Maloney v. Bruce

94 Pa. 249 | Pa. | 1880

Mr. Justice Paxson

delivered the opinion of the court,

*252The Act of 2d June 1874, Pamph. L. 271, in regard to limited partnerships provides for a cash capital. The supplement to said act passed 1st May 1876, Pamph. L. 89, allows the members “to make contribution to the capital thereof in real or personal estate, mines or other property, at a valuation to be approved by all the members subscribing to the capital of such association.
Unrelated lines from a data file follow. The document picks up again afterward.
(** [triangleWave(frequency, duration, sampleRate = SAMPLE_RATE)] *)
Definition triangleWave (frequency duration sampleRate : Q) : outcome (list Q) :=
  let samples := Qfloor (duration * sampleRate) in
  let period := sampleRate / frequency in
  generate samples (fun i =>
    let phase := phase_of period i in
    2 * Qabs (2 * phase - 1) - 1).

(** [sawtoothWave(frequency, duration, sampleRate = SAMPLE_RATE)] *)
Definition sawtoothWave (frequency duration sampleRate : Q) : outcome (list Q) :=
  let samples := Qfloor (duration * sampleRate) in
  let period := sampleRate / frequency in
  generate samples (fun i => 2 * phase_of period i - 1).

(** [squareWave(frequency, duration, sampleRate = SAMPLE_RATE)] *)
Definition squareWave (frequency duration sampleRate : Q) : outcome (list Q) :=
  let samples := Qfloor (duration * sampleRate) in
  let period := sampleRate / frequency in
  generate samples (fun i => if Qltb (phase_of period i) (1 # 2) then 1 else -1).

(** [noise(duration, sampleRate = SAMPLE_RATE)], [draws] being the number
    of calls of [Math.random] so far; returned with the number afterwards. *)
Definition noise (draws : nat) (duration sampleRate : Q) : outcome (list Q * nat) :=
  let samples := Qfloor (duration * sampleRate) in
  buffer ← generate samples (fun i => random (draws + Z.to_nat i) * 2 - 1);
  mret (buffer, (draws + Z.to_nat samples)%nat).

End Oscillators.

(** [array[index] = f(array[index])] on a typed array: a write outside the
    array, at a negative index too, is ignored. *)
Definition update_at (index : Z) (f : Q -> Q) (array : list Q) : list Q :=
  if (0 <=? index)%Z then alter f (Z.to_nat index) array else array.

(** The loop of [addNote], [i] being the index of the next sample of the
    note: [if (startSample + i < track.length)
             track[startSample + i] += noteBuffer[i] * gain]. *)
Fixpoint addNote_loop (gain : Q) (startSample : Z) (i : nat) (noteBuffer track : list Q)
    : list Q :=
  match noteBuffer with
  | [] => track
  | x :: rest =>
      let index := (startSample + Z.of_nat i)%Z in
      let track :=
        if (index <? Z.of_nat (length track))%Z
        then update_at index (fun t => t + x * gain) track
        else track in
      addNote_loop gain startSample (S i) rest track
  end.

(** [addNote(track, noteBuffer, startTime, gain = 1.0)]: the samples of
    [track] after the call, for a note that is not the track itself. *)
Definition addNote (track noteBuffer : list Q) (startTime gain : Q) : list Q :=
  let startSample := Qfloor (startTime * SAMPLE_RATE) in
  addNote_loop gain startSample 0 noteBuffer track.


(** A buffer whose samples all lie in [lo, hi]. *)
Definition within (lo hi : Q) (buffer : list Q) : Prop :=
  Forall (fun x => lo <= x <= hi) buffer.

End Waves.

(** ** The note sequencer on shared buffers *)

Module Tracks.
Import Synth.

(** One iteration of the loop of [addNote], on the store: the sample of
    the note is read when it is added, the track is written in place. *)
Definition addNote_step (track noteBuffer : nat) (gain : Q) (startSample : Z)
    (σ : gmap nat (list Q)) (i : nat) : gmap nat (list Q) :=
  match σ !! noteBuffer ≫= (fun samples => samples !! i), σ !! track with
  | Some x, Some samples =>
      let index := (startSample + Z.of_nat i)%Z in
      if (index <? Z.of_nat (length samples))%Z
      then <[track := Waves.update_at index (fun t => t + x * gain) samples]> σ
      else σ
  | _, _ => σ
  end.

(** [addNote(track, noteBuffer, startTime, gain = 1.0)]: nothing is
    returned, the track is changed where it is. *)
Definition addNote (track noteBuffer : nat) (startTime gain : Q)
    (σ : gmap nat (list Q)) : gmap nat (list Q) :=
  let startSample := Qfloor (startTime * SAMPLE_RATE) in
  let length := length (default [] (σ !! noteBuffer)) in
  foldl (addNote_step track noteBuffer gain startSample) σ (seq 0 length).

End Tracks.
(** ** Sample data of any number of channels *)

Module Frames.

(** The bytes of frame [i]: for every channel in turn, the two bytes of
    its sample. *)
Definition frame (channels : list (list Q)) (i : nat) : list Z :=
  mjoin ((fun data : list Q => le_bytes 2 (Mixer.pcm16 (data !!! i))) <$> channels).

(** The frames of [frames] samples per channel, one after the other. *)
Definition sample_data (channels : list (list Q)) (frames : nat) : list Z :=
  mjoin (frame channels <$> seq 0 frames).

End Frames.
(** ** The avatar while it is animated *)

Module Session.
Import Avatar.

(** What happens to an avatar after its construction: the host sets a
    state, or an animation frame calls [update] with the time since the
    frame before. *)
Inductive call : Type :=
| SetState (state : string)
| Tick (deltaTime : Q).

Section Calls.
Variable sin : Q -> Q.
Variable PI : Q.
Variable random : nat -> Q.

Definition perform (c : call) (a : avatar) : outcome avatar :=
  match c with
  | SetState state => setState state a
  | Tick deltaTime => update sin PI random deltaTime a
  end.

(** The calls in sequence; the first one that throws ends the sequence. *)
Definition run_calls (calls : list call) (a : avatar) : outcome avatar :=
  foldl (fun acc c => a ← acc; perform c a) (Returns a) calls.

End Calls.

(** Time does not run backwards between two frames. *)
Definition forward (c : call) : Prop :=
  match c with
  | SetState _ => True
  | Tick deltaTime => 0 <= deltaTime
  end.

(** What every call keeps: the 35 particles, a configuration whose active
    particles exist, and sound waves that are still visible. *)
Definition steady (a : avatar) : Prop :=
  length (particles a) = 35%nat /\
  (forall c, stateConfig a = Config c -> (particleCount c <= 35)%nat) /\
  Forall (fun w => 0 < opacity w) (soundWaves a).

(** No sound wave is more than fully opaque. *)
Definition faded (a : avatar) : Prop := Forall (fun w => opacity w <= 1) (soundWaves a).

End Session.

(** ** What [drawParticles] reads *)

Module Particles.
Import Avatar.



End Particles.

(** ** The mixer's settings ([setVolumes], [setDucking]) *)

Module Settings.

(** The volume and ducking fields of the mixer; [None] is [NaN]. *)
Record settings : Type := {
  musicVolume : num;
  musicVolumeIdle : num;
  ttsVolume : num;
  duckingAttack : num;
  duckingRelease : num;
  duckingThreshold : num
}.

(** The values the constructor assigns. *)
Definition initial : settings :=
  {| musicVolume := Some (2 # 10); musicVolumeIdle := Some (7 # 10); ttsVolume := Some 1;
     duckingAttack := Some (5 # 100); duckingRelease := Some (3 # 10);
     duckingThreshold := Some (1 # 100) |}.

(** [Math.max(0, Math.min(1, v))] and [Math.max(lo, v)] of a number that
    may be [NaN]. *)
Definition clamp01 (v : num) : num := clampQ 0 1 <$> v.
Definition at_least (lo : Q) (v : num) : num := Qmax lo <$> v.

(** [if (params.field !== undefined) this.field = value]: a field of the
    argument is absent ([None]) or a number. *)
Definition assign (given : option num) (f : num -> num) (old : num) : num :=
  match given with
  | Some v => f v
  | None => old
  end.

(** [setVolumes(volumes = {})] *)
Definition setVolumes (music musicIdle tts : option num) (s : settings) : settings :=
  {| musicVolume := assign music clamp01 (musicVolume s);
     musicVolumeIdle := assign musicIdle clamp01 (musicVolumeIdle s);
     ttsVolume := assign tts clamp01 (ttsVolume s);
     duckingAttack := duckingAttack s; duckingRelease := duckingRelease s;
     duckingThreshold := duckingThreshold s |}.

(** [setDucking(params = {})] *)
Definition setDucking (attack release threshold : option num) (s : settings) : settings :=
  {| musicVolume := musicVolume s; musicVolumeIdle := musicVolumeIdle s;
     ttsVolume := ttsVolume s;
     duckingAttack := assign attack (at_least (1 # 100)) (duckingAttack s);
     duckingRelease := assign release (at_least (1 # 100)) (duckingRelease s);
     duckingThreshold := assign threshold (at_least 0) (duckingThreshold s) |}.

Inductive change : Type :=
| Volumes (music musicIdle tts : option num)
| Ducking (attack release threshold : option num).

Definition apply_change (s : settings) (c : change) : settings :=
  match c with
  | Volumes music musicIdle tts => setVolumes music musicIdle tts s
  | Ducking attack release threshold => setDucking attack release threshold s
  end.

(** No argument of the call is [NaN]. *)
Definition numeric (c : change) : Prop :=
  match c with
  | Volumes a b c | Ducking a b c => a <> Some None /\ b <> Some None /\ c <> Some None
  end.

(** A number (not [NaN]) in the given range. *)
Definition between (lo hi : Q) (v : num) : Prop :=
  exists q, v = Some q /\ lo <= q <= hi.

Definition not_below (lo : Q) (v : num) : Prop :=
  exists q, v = Some q /\ lo <= q.

Definition in_range (s : settings) : Prop :=
  between 0 1 (musicVolume s) /\ between 0 1 (musicVolumeIdle s) /\
  between 0 1 (ttsVolume s) /\
  not_below (1 # 100) (duckingAttack s) /\ not_below (1 # 100) (duckingRelease s) /\
  not_below 0 (duckingThreshold s).

End Settings.
(** ** Plain objects used as maps *)

Module Objects.

(** What reading a property of a plain object finds: a property of the
    object itself, a member of [Object.prototype], or nothing. *)
Inductive slot (A : Type) : Type :=
| Own (a : A)
| FromPrototype (name : string)
| Absent.
Arguments Own {A} a.
Arguments FromPrototype {A} name.
Arguments Absent {A}.

(** [object[key]] *)
Definition get {A : Type} (object : gmap string A) (key : string) : slot A :=
  match object !! key with
  | Some a => Own a
  | None =>
      if bool_decide (key ∈ Avatar.Object_prototype) then FromPrototype key else Absent
  end.

(** [object[key] = value] for a number [value]: an assignment to
    [__proto__] that the object does not own reaches the setter of
    [Object.prototype], which ignores a number. *)
Definition set {A : Type} (object : gmap string A) (key : string) (value : A)
    : gmap string A :=
  match object !! key with
  | None => if String.eqb key "__proto__" then object else <[key := value]> object
  | Some _ => <[key := value]> object
  end.

End Objects.

(** ** The caption generator's template rotation ([ContentGenerator]) *)

Module Rotation.
Import Objects.

Record template : Type := {
  t_id : string;
  hook : string;
  body : string;
  cta : string;
  hashtags_extra : option (list string)
}.

Record category : Type := {
  c_name : string;
  templates : list template;
  c_hashtags : list string
}.

(** The content library; [cooldown_days] is
    [library.rotation_settings?.cooldown_days], a number when present. *)
Record library : Type := {
  categories : gmap string category;
  cooldown_days : option Q
}.

(** One entry of [rotationState.usageHistory]. *)
Record usage : Type := {
  template_id : string;
  u_category : string;
  timestamp : Q
}.

(** [rotationState], with the time stamps (numbers) that
    [markTemplateUsed] stores. *)
Record rotationState : Type := {
  lastUsed : gmap string Q;
  usageHistory : list usage
}.

(** The generator: its library and rotation state, the number of calls of
    [Date.now] and of [Math.random] so far, and the lines of
    [console.warn]. *)
Record generator : Type := {
  lib : library;
  rotation : rotationState;
  reads : nat;
  draws : nat;
  warnings : list string
}.

Definition with_reads (n : nat) (g : generator) : generator :=
  {| lib := lib g; rotation := rotation g; reads := n; draws := draws g;
     warnings := warnings g |}.

Definition with_draws (n : nat) (g : generator) : generator :=
  {| lib := lib g; rotation := rotation g; reads := reads g; draws := n;
     warnings := warnings g |}.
Provided, that in the- statement required to be recorded by the first section of said act, subscriptions to the capital, whether in cash or property, shall be certified in this respect according to the fact; and when property has been contributed as part of the capital, a schedule containing the names of the parties so contributing, with a description and valuation of the property so contributed, shall be inserted.”

“ The Maloney Manufacturing and Gaslight Company limited” was organized under the said Act of 1874. No capital was contributed in cash. The article of association fixes the amount of the capital at $15,000, and gives the names of the members, with the number of shares held by each, and recites that the whole amount of the capital has been paid in by the assets and property of Martin Maloney, one of the members, at a valuation approved by all the members. Then follows what purports to be a list of the property contributed in lieu of cash, the first item being a “ contract with the Pennsylvania Gaslight Company at a valuation of $2500,” after which comes merchandise under a general description, together with “ furniture, fixtures and all the goods, tools and chattels now on the premises 209 Lackawanna avenue, Scranton city, now leased by said Martin Maloney, valuation $12,500.”

This is not the kind of schedule contemplated by the Act of 1876. The description is too general to enable any one to form a correct estimate of the extent of the property, and a lumping valuation renders it equally difficult to judge of values. The property contributed was intended as the equivalent of a cash capital, and the plain object of the provision in the Act of 1876 requiring a schedule was to enable creditors to ascertain precisely of what the property consisted and to judge of its value. If parties seek to have all the advantages of a partnership and yet limit their liability as to creditors, they must comply strictly with the act. Where property has not been contributed, scheduled and valued as the Act of 1876 directs, there is no payment of the capital. It follows that the order of the court below allowing executions to go out against the individual members for the amount of unpaid stock subscribed by them was free from error, and the judgment must be

Affirmed.

Sharswood, C. J., and Trunkey, J., dissented.